On the evening of June 23rd, 1852, Old Dick Hammond, then still known as Young Dick, locked the door of the little oil-shop, dropped the key in his pocket, and turned westward up Middle Street in Marshington. Beyond the village, black against the sunset, a broken windmill crowned the swelling hill, even as the hill crowned Marshington.
"One day," he vowed to himself, "my son shall marry a lady and build a house on Miller's Rise."
It was typical of Dick that he made his vow before the first sack had been sold from the factory that eventually brought to him his moderate fortune. Yet more typical was the promptitude with which he forestalled his son and began himself to build the house at Miller's Rise. When Young Arthur Hammond rode to Market Burton to court Rachel Bennet, a house stood already prepared and waiting for his lady. Whatever other objections the Bennet family might have raised against Rachel's lover, at least they could not deny that he was offering her the finest home in Marshington.

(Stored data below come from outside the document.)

Inductive action :=
  | ActSubscribe (sid : string) (t : MessageType)
  | ActUnSubscribe (sid : string) (t : MessageType)
  | ActBroadcast (to : list PeerID) (payload : bytes) (t : MessageType) (sid : string)
  | ActRun (coordinator : bool) (params : bytes)  (** [go c.startProcess(...)] *)
  | ActStop (process : nat)                       (** [tssProcesses[i].Stop()] *)
  | ActCloseSession (sid : string)
  | ActStartMetric (sid : string)
  | ActInitiateMetric.

#[export] Instance action_eq_dec : EqDecision action.
Proof. solve_decision. Defined.

Section coordinator.
Context `{PeerLib, Keccak}.
(** [c.host.ID()] and [c.host.Peerstore().Peers()]. *)
Context (self : PeerID) (peerstore : list PeerID).

(** ** initiate *)
Section initiate.
Context (p : TssProcess) (excludedPeers : list PeerID).

Record initiate_state := {
  readyPeers : list PeerID;
  ticking : bool;  (** the ticker has not been stopped *)
}.

Inductive initiate_event :=
  | InitErr (err : option error)  (** [<-errChn] *)
  | InitReady (from : PeerID)     (** [<-readyChan] *)
  | InitTick                      (** [<-ticker.C] *)
  | InitDone.                     (** [<-ctx.Done()] *)

Definition broadcastInitiateMsg : action :=
  ActBroadcast peerstore [] TssInitiateMsg (tp_SessionID p).

Definition initiate_start : list action * initiate_state :=
  ([ActSubscribe (tp_SessionID p) TssReadyMsg; broadcastInitiateMsg],
   {| readyPeers := [self]; ticking := true |}).

Definition add_ready (ready : list PeerID) (from : PeerID) : list PeerID :=
  if bool_decide (from ∉ excludedPeers) && bool_decide (from ∉ ready)
  then ready ++ [from] else ready.

(** One iteration of the loop: actions, next state and, if it returns, the
    result. *)
Definition initiate_step (st : initiate_state) (ev : initiate_event)
    : list action * initiate_state * option (option error) :=
  match ev with
  | InitErr err => ([], st, Some err)
  | InitReady from =>
      let ready := add_ready (readyPeers st) from in
      let st1 := {| readyPeers := ready; ticking := ticking st |} in
      match tp_Ready p ready excludedPeers with
      | Err err => ([], st1, Some (Some err))
      | Ok false => ([], st1, None)
      | Ok true =>
          let startParams := tp_StartParams p ready in
          match MarshalStartMessage startParams with
          | Err err => ([], st1, Some (Some err))
          | Ok startMsgBytes =>
              ([ActBroadcast peerstore startMsgBytes TssStartMsg (tp_SessionID p);
                ActInitiateMetric; ActRun true startParams],
               {| readyPeers := ready; ticking := false |}, None)
          end
      end
  | InitTick => (if ticking st then [broadcastInitiateMsg] else [], st, None)
  | InitDone => ([], st, Some None)
  end.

Fifteen years after Arthur's wedding, the house was more than a mere dwelling place. Wind and rain had dimmed the aggressive yellow of the brick walls, half covered now by ivy and the spreading fans of ampelopsis. The tender olive and faint silver-green of lichens had crept across the slates roofing the shallow gables. The smooth lawn sloping to the laurel hedge along the road, the kitchen garden overstocked until it suffered from perennial indigestion, the stiff borders by the drive, wherein begonias, lobelia and geraniums were yearly planted out, regardless of expense; all these testified that the vows of Old Dick Hammond had been fulfilled in no grudging spirit.

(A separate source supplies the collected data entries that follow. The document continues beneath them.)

(* ===== verification/Network.v ===== *)
(** * Sessions of tss processes on the network (src/tss, src/comm)

    The relayers of one session, each with its call of [Execute], the process
    it runs and the goroutines of [startProcess], and the messages between
    them.  [TssCoordinator] says what one relayer does with what it receives;
    here it receives what the others sent.  [Process] is what a kind of
    process promises to the coordinator; signing, key generation and
    resharing are its instances.

    Messages are never taken back from the network, and are delivered in any
    order, late, more than once or not at all; their senders are
    authenticated.  Peers that are not among the relayers of the model send
    whatever they like to the relayers whose connection gate lets them
    through: those that have them in their peerstore, which is loaded from
    the topology that the gate is set to. *)
From S2P Require Import Prelude GoStd Encoding Json Libs JsonCodec Comm PeerSort TssCommon TssCoordinator.

Record packet := {
  pk_From : PeerID;
  pk_To : PeerID;
  pk_Type : MessageType;
  pk_Session : string;
  pk_Payload : bytes;
}.

(** [Broadcast]: one message to each peer but the host. *)
Definition sends (self : PeerID) (acts : list action) : list packet :=
  acts ≫= λ a,
    match a with
    | ActBroadcast to payload t s =>
        (λ q, {| pk_From := self; pk_To := q; pk_Type := t; pk_Session := s; pk_Payload := payload |})
          <$> filter (λ q, q ≠ self) to
    | _ => []
    end.

(** The goroutines that were started. *)
Definition spawns (acts : list action) : list (bool * bytes) :=
  omap (λ a, match a with ActRun c params => Some (c, params) | _ => None end) acts.

Definition new_actions (ex ex' : execution) : list action :=
  drop (length (ex_trace ex)) (ex_trace ex').

Lemma elem_of_sends self acts p :
  p ∈ sends self acts ↔
  ∃ to, ActBroadcast to (pk_Payload p) (pk_Type p) (pk_Session p) ∈ acts ∧
        pk_From p = self ∧ pk_To p ∈ to ∧ pk_To p ≠ self.
Proof.
  rw /sends list_elem_of_bind. split.
  - intros (a & Hp & Ha). destruct a; try by apply not_elem_of_nil in Hp.
    apply list_elem_of_fmap in Hp as (q & -> & [??]%list_elem_of_filter). by eexists.
  - intros (to & Ha & Hf & Hto & Hne). eexists. split; [|exact Ha].
    apply list_elem_of_fmap. exists (pk_To p). split; [by destruct p; simpl in *; subst|].
    by apply list_elem_of_filter.
Qed.

Lemma elem_of_spawns acts c params : (c, params) ∈ spawns acts ↔ ActRun c params ∈ acts.
Proof.
  rw /spawns list_elem_of_omap. split.
  - intros (a & Ha & Heq). by destruct a; simplify_eq.
  - intros Ha. by eexists.
Qed.

(** ** One event of an execution *)
Section events.
Context `{PeerLib, Keccak}.
Context (peers : list PeerID).

Definition loop_grows (l l' : loop) : Prop :=
  match l, l' with
  | Initiating st, Initiating st' => readyPeers st `prefix_of` readyPeers st'
  | Waiting, Waiting => True
  | _, _ => False
  end.

#[export] Instance loop_grows_preorder : PreOrder loop_grows.
Proof.
  split.
  - intros [st|]; simpl; done.
  - intros [a|] [b|] [c|]; simpl; try done. apply transitivity.
Qed.

(** Why an execution sends what it sends and starts what it starts. *)
Definition justified (ex : execution) (ev : exec_event) (ex' : execution) (a : action) : Prop :=
  match a with
  | ActBroadcast to payload t s =>
      s = ex_sid ex ∧
      (t = TssStartMsg → ∃ st, ex_loop ex' = Initiating st ∧
         started_with (ex_process ex) [] (readyPeers st) payload)
  | ActRun c params =>
      (∃ st, ex_loop ex' = Initiating st ∧ tp_Ready (ex_process ex) (readyPeers st) [] = Ok true ∧
         params = tp_StartParams (ex_process ex) (readyPeers st)) ∨
      (ex_loop ex = Waiting ∧ ∃ from payload msg, ev = EvWait (WaitStart from payload) ∧
         (ex_coordinator ex ≠ "" → from = ex_coordinator ex) ∧
         UnmarshalStartMessage payload = Ok msg ∧ Params msg = params)
  | _ => True
  end.

Lemma initiate_step_justified p st iev ex ex' acts st' res a :
  initiate_step peers p [] st iev = (acts, st', res) →
  ex_process ex = p → ex_loop ex' = Initiating st' → a ∈ acts → justified ex (EvInitiate iev) ex' a.
Proof.
  intros Hs Hp Hl Ha. destruct iev as [|from| |]; simpl in Hs.
  - injection Hs as <- <- <-. by apply not_elem_of_nil in Ha.
  - subst p. destruct (tp_Ready (ex_process ex) (add_ready [] (readyPeers st) from) []) as [[]|] eqn:Er;
      [|by injection Hs as <- <- <-; apply not_elem_of_nil in Ha..].
    injection Hs as <- <- <-. elem_cases Ha; simpl.
    + split; [done|]. intros _. by eexists.
    + done.
    + left. by eexists.
  - injection Hs as <- <- <-. destruct (ticking st); [|by apply not_elem_of_nil in Ha].
    elem_cases Ha. simpl. split; [by subst|done].
  - injection Hs as <- <- <-. by apply not_elem_of_nil in Ha.
Qed.

Lemma wait_step_justified wev ex ex' acts res a :
  wait_step (ex_sid ex) (ex_coordinator ex) wev = (acts, res) →
  ex_loop ex = Waiting → a ∈ acts → justified ex (EvWait wev) ex' a.
Proof.
  intros Hs Hl Ha. pose proof (wait_step_caused (ex_sid ex) (ex_coordinator ex) wev a) as Hc.
  rw Hs in Hc. specialize (Hc Ha). destruct a; simpl in *; try done.
  - destruct Hc as (from & -> & -> & Hin & _). split; [|done].
    destruct wev; simpl in Hs; try by elem_cases Hin.
    revert Hs. case_match; intros [= <- <-]; by elem_cases Ha.
  - destruct Hc as (-> & from & payload & msg & Hin & Hf & Hu & Hp). right. split; [done|].
    exists from, payload, msg. split; [|done]. apply list_elem_of_singleton in Hin. by rw -Hin.
Qed.

Lemma new_actions_app ex ex' acts :
  ex_trace ex' = ex_trace ex ++ acts → new_actions ex ex' = acts.
Proof. rw /new_actions. intros ->. by rw drop_app_length. Qed.

Lemma exec_step_justified ex ev ex' :
  exec_step peers ex ev = Some ex' →
  ex_process ex' = ex_process ex ∧ ex_coordinator ex' = ex_coordinator ex ∧
  loop_grows (ex_loop ex) (ex_loop ex') ∧
  Forall (justified ex ev ex') (new_actions ex ex').
Proof.
  rw /exec_step. destruct (event_enabled _ ev); simpl; [|done].
  destruct ev as [iev|wev|wev|].
  - destruct (ex_loop ex) as [st|] eqn:El, (ex_start ex); try done.
    destruct (initiate_step peers (ex_process ex) [] st iev) as [[acts st1] res] eqn:Es. intros [= <-].
    split_and!; [done|done| |].
    + simpl. pose proof (initiate_step_ready peers (ex_process ex) [] st iev) as Hr. rw Es /= in Hr.
      rw Hr. apply ready_after_prefix.
    + erewrite new_actions_app; [|done]. apply Forall_app. split.
      * apply Forall_forall. intros a Ha. by eapply initiate_step_justified.
      * destruct res; by repeat constructor.
  - destruct (ex_loop ex) as [st|] eqn:El, (ex_start ex); try done.
    destruct (wait_step _ _ wev) as [acts res] eqn:Es. intros [= <-].
    split_and!; [done|done|done|]. erewrite new_actions_app; [|done]. apply Forall_app. split.
    + apply Forall_forall. intros a Ha. by eapply wait_step_justified.
    + destruct res; by repeat constructor.
  - destruct (watch_step _ _ wev) as [[acts cancel] res] eqn:Es.
    intros Heq. assert (ex' = watch_returns ex acts cancel res) as ->.
    { by destruct (ex_loop ex), (ex_start ex), (ex_watch ex); simplify_eq. }
    clear Heq. split_and!; [done|done|by simpl|]. erewrite new_actions_app; [|done].
    apply Forall_app. split; [|by destruct res; repeat constructor].
    destruct wev as [| |from]; simpl in Es; [by injection Es as <- <- <-; repeat constructor..|].
    destruct (bool_decide _); by injection Es as <- <- <-.
  - intros Heq. assert (ex' = cancel_execution ex) as ->.
    { by destruct (ex_loop ex), (ex_start ex), (ex_watch ex); simplify_eq. }
    split_and!; [done|done|by simpl|]. erewrite (new_actions_app _ _ []); [constructor|]. by rw app_nil_r.
Qed.

(** Who is ready. *)
Lemma exec_step_ready ex ev ex' st :
  exec_step peers ex ev = Some ex' → ex_loop ex = Initiating st →
  ∃ st', ex_loop ex' = Initiating st' ∧
    (readyPeers st' = readyPeers st ∨
     ∃ from, ev = EvInitiate (InitReady from) ∧ readyPeers st' = add_ready [] (readyPeers st) from).
Proof.
  rw /exec_step. intros Hs El. rw El in Hs. destruct (event_enabled _ ev); simpl in Hs; [|done].
  destruct ev as [iev|wev|wev|], (ex_start ex), (ex_watch ex); try done;
    try (injection Hs as <-; exists st; by auto).
  1, 2: pose proof (initiate_step_ready peers (ex_process ex) [] st iev) as Hr;
    destruct (initiate_step _ _ _ st iev) as [[acts st1] res]; injection Hs as <-; exists st1;
    split; [done|]; simpl in Hr; rw Hr; destruct iev; [by left|right; by eexists|by left..].
  all: destruct (watch_step _ _ wev) as [[acts c] res]; injection Hs as <-; exists st; by auto.
Qed.
End events.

"Eleven bedrooms, three real good sitting-rooms, and no making up for lost space on the kitchens," Dick had declared. "When you go in for bricks and mortar, go handsome. It's a good investment. Houses is summat."
The house had been something more than the symbol of Old Dick's fulfilment. It had been the fortress from which Rachel Hammond had advanced with patient fortitude to recapture the social ground that she had forfeited by marrying Dick Hammond's son. Old Dick had mercifully died. When his continued existence became the sole obstacle to the fulfilment of his vow, nature performed her last service to him and removed it.

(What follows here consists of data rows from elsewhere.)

(** The relayers of a resharing session give tss-lib the same old
    committee.  Whatever the network does and whatever is sent by others, in
    every state the session can reach: two relayers that have set up the
    resharing did it with the same old parties and old threshold, those of
    the keyshare of the leader that are in its peerstore; a relayer that holds
    a keyshare has the same old peers by its own; each goes to the threshold
    it was made with; relayers that know the same peers have the same new
    parties; and every peer of the leader's peerstore has told it that it is
    ready, as long as it counts only peers of its peerstore. *)
Lemma resharing_agreement (net : network) (r1 r2 : PeerID) (m1 m2 : member)
    (old1 old2 new1 new2 : list PartyID) (me1 me2 : option PartyID)
    (oc1 oc2 ot1 ot2 nc1 nc2 nt1 nt2 : Z)
    (p p1 p2 : list PeerID) (k k1 k2 : Resharing) (c c1 c2 : PeerID) :
  one_session → network_reachable net →
  relayers !! leader = Some (p, k, c) →
  (∀ q, counted leader net q → q ∈ p) →
  relayers !! r1 = Some (p1, k1, c1) → relayers !! r2 = Some (p2, k2, c2) →
  members net !! r1 = Some m1 → members net !! r2 = Some m2 →
  RsNewReSharingParameters old1 new1 me1 oc1 ot1 nc1 nt1 ∈ mb_actions m1 →
  RsNewReSharingParameters old2 new2 me2 oc2 ot2 nc2 nt2 ∈ mb_actions m2 →
  let committee := PeersIntersection (Peers (rs_key k)) p in
  old1 = old2 ∧ oc1 = oc2 ∧ ot1 = ot2 ∧
  old1 = PartiesFromPeers (slices.Sort committee) ∧ ot1 = Threshold (rs_key k) ∧
  (Peers (rs_key k1) ≠ [] → PeersIntersection (Peers (rs_key k1)) p1 ≡ₚ committee) ∧
  nt1 = rs_newThreshold k1 ∧ nt2 = rs_newThreshold k2 ∧
  (p1 ≡ₚ p2 → NoDup (peer_key <$> p1) → new1 = new2 ∧ nc1 = nc2) ∧
  ∀ q, q ∈ p → q = leader ∨ ∃ b, arrives net q leader TssReadyMsg sid b.
Proof.
  intros Hone Hr Hl Hallow Hr1 Hr2 Hm1 Hm2 Hp1 Hp2 committee.
  pose proof (network_reachable_inv relayers peerstore leader sid net Hone Hr) as Hinv.
  destruct (resharing_party _ _ _ _ _ _ _ _ _ _ _ _ _ Hinv Hr1 Hm1 Hp1) as
    (sub1 & Hch1 & Hold1 & -> & Hs1 & _ & -> & -> & ->).
  destruct (resharing_party _ _ _ _ _ _ _ _ _ _ _ _ _ Hinv Hr2 Hm2 Hp2) as
    (sub2 & Hch2 & _ & -> & Hs2 & _ & -> & -> & ->).
  pose proof (chosen_unique _ _ _ _ Hch1 Hch2) as [= <- <-].
  destruct (chosen_ready relayers peerstore leader sid net _ Hinv Hch1) as (s & c' & ready & Hs & Hready & Hv & Hndr & Hcnt & Hq).
  pose proof (ni_ok _ _ _ _ _ Hinv _ _ _ Hl) as Hok.
  rw Hl in Hs. injection Hs as <- <-. rw /= read_StartParams // in Hv. injection Hv as -> ->.
  simpl in Hready. injection Hready as Hlen%bool_decide_eq_true.
  split_and!; try done.
  - intros Hne. rw -(Hold1 Hne) /committee. by rw slices.perm_Sort.
  - intros Hperm Hnd. rw -(PartiesFromPeers_perm _ _ Hperm Hnd) Hs1 in Hs2. injection Hs2 as Heq.
    apply (inj (fmap Some)) in Heq as ->. done.
  - assert (ready ≡ₚ p) as Hrp.
    { apply everyone_ready; [done..|]. intros q Hin. by apply Hallow, Hcnt. }
    intros q. rw -Hrp. apply Hq.
Qed.

(** A relayer that has set up the resharing and waits for the new key. *)
Definition resharing (net : network) (r : PeerID) : Prop :=
  ∃ m old new me oc ot nc nt, members net !! r = Some m ∧ mb_running m = true ∧
    RsNewReSharingParameters old new me oc ot nc nt ∈ mb_actions m.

The death of her father-in-law had made it a little easier for Rachel Hammond to live down the origin of his son, but even by 1903 she still spoke with deference to Mrs. Marshall Gurney, and never passed the new store on the site of the old oil-shop without a shudder. She kept her difficulties to herself, and no one but her sister Beatrice knew how great at times had been the travail of her soul. Beatrice alone stood by her when she ignored the early callers from the Avenue and the Terrace. No small amount of courage had enabled a young bride to refuse the proffered friendship of auctioneers' wives and the Nonconformist section of the village, when refusal might have meant perpetual isolation. Old Dick Hammond had been a mighty witness before the Lord among the Primitives; but for a whole year of nerve-racking anxiety his daughter-in-law sat in the new house that he had built, awaiting the calls of that Upper Marshington to whom Church was a symbol of social salvation, and Chapel of more than ecclesiastical Nonconformity.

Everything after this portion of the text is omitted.